Lemma parseBlock_page idx hdr allocs cFree :
  hn_header idx hdr → blen (hn_page hdr allocs cFree) ≤ 65536 → fits 16 cFree →
  parseBlock idx (hn_page hdr allocs cFree) = Ok (hn_block hdr allocs cFree).
Proof.
  intros Hh Hl Hc. pose proof (blen_hn_page hdr allocs cFree) as Hlen. unfold parseBlock. set (page := hn_page _ _ _) in *.
  pose proof (blen_nonneg hdr). pose proof (blen_nonneg (concat allocs)). pose proof (blen_nonneg allocs).
  set (ib := 2 + blen hdr + blen (concat allocs)) in *.
  assert (rd 2 0 page = Ok ib) as Hib.
  { rewrite rd_Ok by lia. subst page. unfold hn_page. rewrite sub_app_l by (rewrite ?blen_le_enc; lia).
    rewrite sub_0_all by (by rewrite blen_le_enc). by rewrite le_dec_enc_fits by (unfold fits; lia). }
  rewrite (proj2 (Z.ltb_ge _ _)) by lia.
  assert ((if idx =? 0 then
       if blen page <? 12 then Err (EFmt "first heap block too small: %d bytes" [blen page]) else
       header ← parseFirstHeader page;
       if negb (H_Signature header =? HeapSignature)
       then Err (EFmt "invalid heap signature: got 0x%02X, expected 0x%02X" [H_Signature header; HeapSignature])
       else mret (PageMapOffset header)
     else rd 2 0 page) = Ok ib) as ->.
  { destruct (Z.eqb_spec idx 0) as [Hi|]; [|done]. destruct (Hh Hi) as [Hh1 Hh2].
    rewrite (proj2 (Z.ltb_ge _ _)) by lia. unfold parseFirstHeader. rewrite Hib, bind_Ok. buf_parse.
    assert (sub page 2 1 = [HeapSignature]) as ->.
    { subst page. unfold hn_page. rewrite sub_app_r by (rewrite ?blen_le_enc; lia). rewrite blen_le_enc.
      by rewrite sub_app_l by lia. }
    done. }
  rewrite bind_Ok. rewrite (proj2 (Z.leb_gt _ _)) by lia.
  assert (slice page ib (blen page) = Ok (le_enc 2 (blen allocs) ++ le_enc 2 cFree ++ hn_map (2 + blen hdr) allocs)) as ->.
  { rewrite slice_Ok by lia. f_equal. replace (blen page - ib) with (6 + 2 * blen allocs) by lia. subst page. unfold hn_page.
    rewrite sub_app_r by (rewrite ?blen_le_enc; lia). rewrite blen_le_enc.
    rewrite sub_app_r by lia. rewrite sub_app_r by lia. apply sub_all; [lia|].
    rewrite !blen_app, blen_hn_map, !blen_le_enc. lia. }
  rewrite bind_Ok. set (pm := le_enc 2 (blen allocs) ++ _).
  assert (blen pm = 6 + 2 * blen allocs) as Hpm.
  { subst pm. rewrite !blen_app, blen_hn_map, !blen_le_enc. lia. }
  rewrite (proj2 (Z.ltb_ge _ _)) by lia.
  rewrite rd_Ok, bind_Ok by lia. change (Z.of_nat 2) with 2.
  assert (le_dec (sub pm 0 2) = blen allocs) as ->.
  { subst pm. rewrite sub_app_l by (rewrite ?blen_le_enc; lia).
    rewrite sub_0_all by (by rewrite blen_le_enc). apply le_dec_enc_fits. unfold fits. lia. }
  rewrite (proj2 (Z.ltb_ge _ _)) by lia.
  assert (parse_entries (λ off, rd 2 off pm) (Z.to_nat (blen allocs + 1)) 4 2 =
          Ok (alloc_offsets (2 + blen hdr) allocs)) as ->; [|done].
  pose proof (blen_alloc_offsets (2 + blen hdr) allocs) as Ha.
  replace (Z.to_nat (blen allocs + 1)) with (length (alloc_offsets (2 + blen hdr) allocs)) by (unfold blen in *; lia).
  apply parse_words; [lia|lia| |].
  - rewrite Ha. subst pm. rewrite app_assoc. rewrite sub_app_r by (rewrite ?blen_app, ?blen_le_enc; lia).
    apply sub_all; [by rewrite blen_app, !blen_le_enc|]. unfold hn_map. rewrite blen_words. lia.
  - eapply Forall_impl; [apply alloc_offsets_bound; lia|]. cbn. unfold fits. intros. lia.
Qed.

(** Block and allocation index of a heap ID. *)
Lemma MakeHeapID_split i j : 0 ≤ i < 65536 → 0 ≤ j < 2047 →
  PageIndex (MakeHeapID i j) = i ∧ AllocIndex (MakeHeapID i j) = j ∧ MakeHeapID i j ≠ 0.
Proof.
  intros Hi Hj. assert (MakeHeapID i j = (j + 1) * 32 + i * 65536) as E.
  { rewrite MakeHeapID_arith by (unfold fits; lia). rewrite Z.mod_small, Z.div_small, Z.lor_0_r by lia. done. }
  split; [|split].
  - unfold PageIndex. rewrite BlockIndex_arith by (rewrite E; unfold fits; lia). rewrite E.
    rewrite Z.div_add, Z.div_small by lia. lia.
  - rewrite AllocIndex_arith, E. replace (i * 65536) with (i * 2048 * 32) by lia.
    rewrite Z.div_add, Z.div_mul by lia. rewrite Z_mod_plus_full, Z.mod_small by lia.
    destruct (Z.eqb_spec (j + 1) 0); lia.
  - lia.
Qed.
Lemma HeapRead_page (h : HeapOnNode) i j hdr allocs cFree a :
  0 ≤ i < 65536 → 0 ≤ j < 2047 → blen (hn_page hdr allocs cFree) ≤ 65536 →
  h !! Z.to_nat i = Some (hn_block hdr allocs cFree) → allocs !! Z.to_nat j = Some a →
  HeapRead h (MakeHeapID i j) = Ok a.
Proof.
  intros Hi Hj Hl Hb Ha. destruct (MakeHeapID_split i j Hi Hj) as (E1 & E2 & E3). unfold HeapRead, alloc_bounds.
  rewrite (proj2 (Z.eqb_neq _ _)), E1, E2 by done.
  pose proof (lookup_lt_Some _ _ _ Hb). pose proof (lookup_lt_Some _ _ _ Ha).
  rewrite (proj2 (Z.leb_gt _ _)) by (unfold blen; lia). rewrite (index_Ok _ _ _ (proj1 Hi) Hb), bind_Ok.
  cbn [hn_block hb_numAllocs hb_allocations hb_data]. rewrite (proj2 (Z.leb_gt _ _)) by (unfold blen; lia).
  rewrite u16_small by lia.
  destruct (alloc_offsets_lookup allocs (2 + blen hdr) _ _ Ha) as [F1 F2].
  rewrite (index_Ok _ j _ ltac:(lia) F1), bind_Ok.
  replace (S (Z.to_nat j)) with (Z.to_nat (j + 1)) in F2 by lia.
  rewrite (index_Ok _ (j + 1) _ ltac:(lia) F2), !bind_Ok.
  pose proof (concat_take_le _ _ _ Ha). pose proof (blen_hn_page hdr allocs cFree). pose proof (blen_nonneg a).
  pose proof (blen_nonneg hdr). pose proof (blen_nonneg (concat (take (Z.to_nat j) allocs))).
  pose proof (blen_nonneg allocs). change (hb_data _) with (hn_page hdr allocs cFree).
  rewrite (proj2 (Z.ltb_ge _ _)) by lia. rewrite (proj2 (Z.ltb_ge _ _)) by lia. cbn [orb].
  rewrite slice_Ok by lia. f_equal. unfold hn_page.
  rewrite sub_app_r by (rewrite ?blen_le_enc; lia). rewrite blen_le_enc. rewrite sub_app_r by lia.
  rewrite sub_app_l by lia. etrans; [|by apply sub_concat_lookup]. f_equal; lia.
Qed.
(* ===== verification/BTH.v ===== *)
(** * BTree-on-heap

    Models [pkg/ltp/bth.go] and [pkg/ltp/bth_write.go]: search and iteration in
    a tree stored in heap allocations, and the writer that builds one.  The
    reader uses its heap only through [Read], the class [HeapReader]. *)
From S2P Require Import Prelude Format Codec Ids State BTree Heap.

(** [heap.Read(hid)] *)
Class HeapReader (H : Type) := hread : H → Z → result bytes.
#[export] Instance HeapOnNode_reader : HeapReader HeapOnNode := HeapRead.

Record BTHHeader := mkBTHHeader { BTH_Signature : Z; KeySize : Z; EntrySize : Z; NumLevels : Z; BTH_RootID : Z }.
Record BTHEntry := mkBTHEntry { BE_Key : bytes; BE_Value : bytes }.

(** [compareKeys] and [compareBytes]: byte-wise, a proper prefix is smaller. *)
Fixpoint compareKeys (a b : bytes) : Z :=
  match a, b with
  | x :: a, y :: b => if x <? y then -1 else if y <? x then 1 else compareKeys a b
  | [], [] => 0
  | [], _ => -1
  | _, [] => 1
  end.
Definition compareBytes := compareKeys.

(** ** Reading *)
Section reader.
Context {H : Type} `{HeapReader H}.

Record BTH := mkBTH { bth_heap : H; bth_header : BTHHeader }.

========================================================================

**Exercise brief**: What is the number of lines in the entries above that include the word "change"? Answer with that number alone.

**Task output**: 2